> What you have to do
Retype the entries exactly, keeping every line intact.

> Dataset content
☆ ☆ ☆ ☆ ☆

Lemma elements_read d l n rest :
  l ≠ [] → Forall (reads d) l → (length l ≤ n)%nat →
  clean (Join (map marshal l) ",") ∧
  opens (units (Join (map marshal l) ",") ++ rest) ∧
  (length l ≤ length (units (Join (map marshal l) ",")))%nat ∧
  elements (parse_value d) n (units (Join (map marshal l) ",") ++ (93, "]"%string) :: rest) = Some (l, rest).
Proof.
  intros Hne Hl. revert n. induction Hl as [|v l Hv Hl IH]; intros n Hn; [done|].
  destruct n as [|n]; [simpl in Hn; lia|]. destruct Hv as [Hc Ho Hp].
  destruct (decide (l = [])) as [->|Hnel].
  - simpl. split_and!; [done|apply Ho| |].
    + pose proof (Ho []) as H. rewrite app_nil_r in H. destruct (units (marshal v)); [done|simpl; lia].
    + rewrite Hp by done. done.
  - destruct (IH Hnel n) as (Hcj & Hoj & Hlen & He); [simpl in Hn; lia|].
    change (map marshal (v :: l)) with (marshal v :: map marshal l).
    rewrite Join_cons by (by destruct l).
    assert (∀ t, units (marshal v ++ "," ++ Join (map marshal l) ",") ++ t =
      units (marshal v) ++ (44, ","%string) :: units (Join (map marshal l) ",") ++ t) as Hun.
    { intros t. rewrite Hc, clean_comma. rewrite <- !app_assoc. done. }
    split_and!.
    + apply clean_app; [done|]. apply clean_app; [apply clean_comma|done].
    + rewrite Hun. apply Ho.
    + specialize (Hun []). rewrite !app_nil_r in Hun. rewrite Hun, length_app. simpl. lia.
    + rewrite Hun. cbn [elements]. rewrite Hp by done. simpl. by rewrite He.
Qed.

Lemma valid_of_runes s : valid_utf8 s = true → of_runes (runes s) = s.
Proof. apply of_runes_valid. Qed.

Definition member (kv : string * json) : string := jstring kv.1 ++ ":" ++ marshal kv.2.

Lemma clean_colon : clean ":".
Proof. by apply clean_ascii. Qed.

(** A key, its colon and its value. *)
Lemma member_read d kv rest :
  valid_utf8 kv.1 = true → reads d kv.2 →
  clean (member kv) ∧
  ∃ us0 us1, units (member kv) ++ rest = (34, quote) :: us0 ∧
    parse_string us0 = Some (kv.1, (58, ":"%string) :: us1) ∧
    (delimited rest → parse_value d us1 = Some (kv.2, rest)).
Proof.
  destruct kv as [k v]. cbn [fst snd]. intros Hk [Hc _ Hp]. unfold member. cbn [fst snd].
  destruct (jstring_round_trip k ((58, ":"%string) :: units (marshal v) ++ rest)) as (Hcs & us & Hus & Hps).
  split; [apply clean_app; [done|]; by apply clean_app; [apply clean_colon|]|].
  exists us, (units (marshal v) ++ rest). split_and!.
  - rewrite Hcs, clean_colon. rewrite <- Hus, <- !app_assoc. done.
  - by rewrite valid_of_runes in Hps.
  - apply Hp.
Qed.

Lemma members_read d l n rest :
  l ≠ [] → Forall (λ kv, valid_utf8 kv.1 = true ∧ reads d kv.2) l → (length l ≤ n)%nat →
  clean (Join (map member l) ",") ∧
  opens (units (Join (map member l) ",") ++ rest) ∧
  (length l ≤ length (units (Join (map member l) ",")))%nat ∧
  members (parse_value d) n (units (Join (map member l) ",") ++ (125, "}"%string) :: rest) = Some (l, rest).
Proof.
  intros Hne Hl. revert n. induction Hl as [|kv l [Hk Hv] Hl IH]; intros n Hn; [done|].
  destruct n as [|n]; [simpl in Hn; lia|].
  destruct (decide (l = [])) as [->|Hnel].
  - destruct (member_read d kv ((125, "}"%string) :: rest) Hk Hv) as (Hc & us0 & us1 & Hu & Hs & Hp).
    destruct (member_read d kv rest Hk Hv) as (_ & us0' & us1' & Hu' & _).
    change (Join (map member [kv]) ",") with (member kv). split; [done|]. split; [|split].
    + rewrite Hu'. by apply opens_head.
    + destruct (units (member kv)) as [|[? ?] ?] eqn:Hm; [|simpl; lia].
      destruct (member_read d kv [] Hk Hv) as (_ & ? & ? & Hbad & _). by rewrite Hm in Hbad.
    + rewrite Hu. simpl. rewrite Hs. simpl. rewrite Hp by done. simpl. by destruct kv.
  - destruct (IH Hnel n) as (Hcj & Hoj & Hlen & He); [simpl in Hn; lia|].
    change (map member (kv :: l)) with (member kv :: map member l).
    rewrite Join_cons by (by destruct l).
    destruct (member_read d kv ((44, ","%string) :: units (Join (map member l) ",") ++ (125, "}"%string) :: rest)
      Hk Hv) as (Hc & us0 & us1 & Hu & Hs & Hp).
    assert (∀ t, units (member kv ++ "," ++ Join (map member l) ",") ++ t =
      units (member kv) ++ (44, ","%string) :: units (Join (map member l) ",") ++ t) as Hun.
    { intros t. rewrite Hc, clean_comma. rewrite <- !app_assoc. done. }
    split_and!.
    + apply clean_app; [done|]. apply clean_app; [apply clean_comma|done].
    + rewrite Hun. destruct (member_read d kv ((44, ","%string) :: units (Join (map member l) ",") ++ rest)
        Hk Hv) as (_ & ? & ? & -> & _). by apply opens_head.
    + specialize (Hun []). rewrite !app_nil_r in Hun. rewrite Hun, length_app. simpl. lia.
    + rewrite Hun, Hu. simpl. rewrite Hs. simpl. rewrite Hp by done. simpl. rewrite He. by destruct kv.
Qed.

Lemma json_all_arr P l : json_all P (JArr l) ↔ Forall (json_all P) l.
Proof. simpl. induction l as [|v l IH]; simpl; [done|]. rewrite Forall_cons. naive_solver. Qed.

Lemma json_all_obj P l : json_all P (JObj l) ↔ Forall (λ kv, P kv.1 ∧ json_all P kv.2) l.
Proof. simpl. induction l as [|v l IH]; simpl; [done|]. rewrite Forall_cons. naive_solver. Qed.

Lemma height_arr l d : (height (JArr l) ≤ S d)%nat ↔ Forall (λ v, (height v ≤ d)%nat) l.
Proof.
  simpl. induction l as [|v l IH]; simpl; [split; [constructor|lia]|].
  rewrite Forall_cons. split; [intros H; split; [lia|apply IH; lia]|intros [? ?%IH]; lia].
Qed.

☆ ☆ ☆ ☆ ☆

> Exercise output
Lemma elements_read d l n rest :
  l ≠ [] → Forall (reads d) l → (length l ≤ n)%nat →
  clean (Join (map marshal l) ",") ∧
  opens (units (Join (map marshal l) ",") ++ rest) ∧
  (length l ≤ length (units (Join (map marshal l) ",")))%nat ∧
  elements (parse_value d) n (units (Join (map marshal l) ",") ++ (93, "]"%string) :: rest) = Some (l, rest).
Proof.
  intros Hne Hl. revert n. induction Hl as [|v l Hv Hl IH]; intros n Hn; [done|].
  destruct n as [|n]; [simpl in Hn; lia|]. destruct Hv as [Hc Ho Hp].
  destruct (decide (l = [])) as [->|Hnel].
  - simpl. split_and!; [done|apply Ho| |].
    + pose proof (Ho []) as H. rewrite app_nil_r in H. destruct (units (marshal v)); [done|simpl; lia].
    + rewrite Hp by done. done.
  - destruct (IH Hnel n) as (Hcj & Hoj & Hlen & He); [simpl in Hn; lia|].
    change (map marshal (v :: l)) with (marshal v :: map marshal l).
    rewrite Join_cons by (by destruct l).
    assert (∀ t, units (marshal v ++ "," ++ Join (map marshal l) ",") ++ t =
      units (marshal v) ++ (44, ","%string) :: units (Join (map marshal l) ",") ++ t) as Hun.
    { intros t. rewrite Hc, clean_comma. rewrite <- !app_assoc. done. }
    split_and!.
    + apply clean_app; [done|]. apply clean_app; [apply clean_comma|done].
    + rewrite Hun. apply Ho.
    + specialize (Hun []). rewrite !app_nil_r in Hun. rewrite Hun, length_app. simpl. lia.
    + rewrite Hun. cbn [elements]. rewrite Hp by done. simpl. by rewrite He.
Qed.

Lemma valid_of_runes s : valid_utf8 s = true → of_runes (runes s) = s.
Proof. apply of_runes_valid. Qed.

Definition member (kv : string * json) : string := jstring kv.1 ++ ":" ++ marshal kv.2.

Lemma clean_colon : clean ":".
Proof. by apply clean_ascii. Qed.

(** A key, its colon and its value. *)
Lemma member_read d kv rest :
  valid_utf8 kv.1 = true → reads d kv.2 →
  clean (member kv) ∧
  ∃ us0 us1, units (member kv) ++ rest = (34, quote) :: us0 ∧
    parse_string us0 = Some (kv.1, (58, ":"%string) :: us1) ∧
    (delimited rest → parse_value d us1 = Some (kv.2, rest)).
Proof.
  destruct kv as [k v]. cbn [fst snd]. intros Hk [Hc _ Hp]. unfold member. cbn [fst snd].
  destruct (jstring_round_trip k ((58, ":"%string) :: units (marshal v) ++ rest)) as (Hcs & us & Hus & Hps).
  split; [apply clean_app; [done|]; by apply clean_app; [apply clean_colon|]|].
  exists us, (units (marshal v) ++ rest). split_and!.
  - rewrite Hcs, clean_colon. rewrite <- Hus, <- !app_assoc. done.
  - by rewrite valid_of_runes in Hps.
  - apply Hp.
Qed.

Lemma members_read d l n rest :
  l ≠ [] → Forall (λ kv, valid_utf8 kv.1 = true ∧ reads d kv.2) l → (length l ≤ n)%nat →
  clean (Join (map member l) ",") ∧
  opens (units (Join (map member l) ",") ++ rest) ∧
  (length l ≤ length (units (Join (map member l) ",")))%nat ∧
  members (parse_value d) n (units (Join (map member l) ",") ++ (125, "}"%string) :: rest) = Some (l, rest).
Proof.
  intros Hne Hl. revert n. induction Hl as [|kv l [Hk Hv] Hl IH]; intros n Hn; [done|].
  destruct n as [|n]; [simpl in Hn; lia|].
  destruct (decide (l = [])) as [->|Hnel].
  - destruct (member_read d kv ((125, "}"%string) :: rest) Hk Hv) as (Hc & us0 & us1 & Hu & Hs & Hp).
    destruct (member_read d kv rest Hk Hv) as (_ & us0' & us1' & Hu' & _).
    change (Join (map member [kv]) ",") with (member kv). split; [done|]. split; [|split].
    + rewrite Hu'. by apply opens_head.
    + destruct (units (member kv)) as [|[? ?] ?] eqn:Hm; [|simpl; lia].
      destruct (member_read d kv [] Hk Hv) as (_ & ? & ? & Hbad & _). by rewrite Hm in Hbad.
    + rewrite Hu. simpl. rewrite Hs. simpl. rewrite Hp by done. simpl. by destruct kv.
  - destruct (IH Hnel n) as (Hcj & Hoj & Hlen & He); [simpl in Hn; lia|].
    change (map member (kv :: l)) with (member kv :: map member l).
    rewrite Join_cons by (by destruct l).
    destruct (member_read d kv ((44, ","%string) :: units (Join (map member l) ",") ++ (125, "}"%string) :: rest)
      Hk Hv) as (Hc & us0 & us1 & Hu & Hs & Hp).
    assert (∀ t, units (member kv ++ "," ++ Join (map member l) ",") ++ t =
      units (member kv) ++ (44, ","%string) :: units (Join (map member l) ",") ++ t) as Hun.
    { intros t. rewrite Hc, clean_comma. rewrite <- !app_assoc. done. }
    split_and!.
    + apply clean_app; [done|]. apply clean_app; [apply clean_comma|done].
    + rewrite Hun. destruct (member_read d kv ((44, ","%string) :: units (Join (map member l) ",") ++ rest)
        Hk Hv) as (_ & ? & ? & -> & _). by apply opens_head.
    + specialize (Hun []). rewrite !app_nil_r in Hun. rewrite Hun, length_app. simpl. lia.
    + rewrite Hun, Hu. simpl. rewrite Hs. simpl. rewrite Hp by done. simpl. rewrite He. by destruct kv.
Qed.

Lemma json_all_arr P l : json_all P (JArr l) ↔ Forall (json_all P) l.
Proof. simpl. induction l as [|v l IH]; simpl; [done|]. rewrite Forall_cons. naive_solver. Qed.

Lemma json_all_obj P l : json_all P (JObj l) ↔ Forall (λ kv, P kv.1 ∧ json_all P kv.2) l.
Proof. simpl. induction l as [|v l IH]; simpl; [done|]. rewrite Forall_cons. naive_solver. Qed.

Lemma height_arr l d : (height (JArr l) ≤ S d)%nat ↔ Forall (λ v, (height v ≤ d)%nat) l.
Proof.
  simpl. induction l as [|v l IH]; simpl; [split; [constructor|lia]|].
  rewrite Forall_cons. split; [intros H; split; [lia|apply IH; lia]|intros [? ?%IH]; lia].
Qed.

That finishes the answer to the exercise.